Causes of Peroxisomal Disorders

To date, there is no complete explanation on why peroxisomal disorders are so extremely severe. It is generally believed that the most damaging factor is the accumulation of the VLCFA 26:0 (a saturated fatty acid, with 26 carbon atoms and no double bonds) in the brain 4. However, this fatty acid is a normal constituent of myelin and, in the total forebrain, it rather decreases than increases following demyelination 5. Given the large concentration of plasmalogens in myelin, their decrease in peroxisomal disorders is a more plausible damaging factor in these patients. There is still another factor that could be the cause of much of the brain and visual damage, and this is the deficiency of docosahexaenoic acid (DHA), a most important polyunsaturated, omega-3 fatty acid (22:6w3,6 double bonds and 22 carbon atoms) in the developing brain and retina. The DHA deficiency was discovered by M. Martinez in 1987, in the brain, liver, and kidneys of a Zellweger patient 6-8 and was confirmed later on in other patients with peroxisomal disorders 9-15. Fig. 1 shows the dramatic decreases in brain DHA found in 15 peroxisomal patients (red dots), compared to the normal developmental profile (white dots) in a logarithmic scale.

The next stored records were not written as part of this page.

(* ===== verification/PaintDraw.v ===== *)
(** Shapes and text on the frame buffer: the rest of
    [components/epaper/gui/GUI_Paint.c].

    [line_step] is one turn of the Bresenham loop; the theorems show that it ends, and where:
    on the end point or one column before it.  Fonts are data: a table of bytes with a width and a height. *)

From S2P Require Import Prelude Paint.
#[local] Open Scope Z_scope.

(** ** Points *)

Inductive DOT_STYLE := DOT_FILL_AROUND | DOT_FILL_RIGHTUP.
Definition DOT_STYLE_DFT := DOT_FILL_AROUND.
Definition DOT_PIXEL_DFT := 1.

Definition Paint_DrawPoint (xpoint ypoint color dot : Z) (style : DOT_STYLE) : M PAINT unit :=
  let xpoint := u16 xpoint in
  let ypoint := u16 ypoint in
  p ← get;
  if (Width p <? xpoint) || (Height p <? ypoint) then mret tt else
  match style with
  | DOT_FILL_AROUND =>
      mfor (seqZ 0 (2 * dot - 1)) (fun xd =>
        mforb (seqZ 0 (2 * dot - 1)) (fun yd =>
          if (xpoint + xd - dot <? 0) || (ypoint + yd - dot <? 0) then mret false
          else Paint_SetPixel (xpoint + xd - dot) (ypoint + yd - dot) color ;;; mret true))
  | DOT_FILL_RIGHTUP =>
      mfor (seqZ 0 dot) (fun xd =>
        mfor (seqZ 0 dot) (fun yd =>
          Paint_SetPixel (xpoint + xd - 1) (ypoint + yd - 1) color))
  end.

(** ** Lines *)

Inductive LINE_STYLE := LINE_STYLE_SOLID | LINE_STYLE_DOTTED.

(** One turn of the loop after the point is drawn: [None] is a break. *)
Definition line_step (xend yend dx dy xadd yadd : Z) (s : Z * Z * Z) : option (Z * Z * Z) :=
  let '(x, y, esp) := s in
  match (if dy <=? 2 * esp then
           if x =? xend then None else Some (u16 (x + xadd), esp + dy)
         else Some (x, esp)) with
  | None => None
  | Some (x, esp) =>
      if 2 * esp <=? dx then
        if y =? yend then None else Some (x, u16 (y + yadd), esp + dx)
      else Some (x, y, esp)
  end.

Since DHA is very important in neuronal synapses (connections between neurons) and in the photoreceptors (nerve cells specialized in vision) of the retina, much of the neurological and visual damage in these patients could be produced or, at least, aggravated by their DHA deficiency. This led M. Martinez to test whether the DHA deficiency could be corrected by exogenous administration of DHA and whether this could lead to some improvement of the clinical picture. The first patients were treated in 1992 16-18.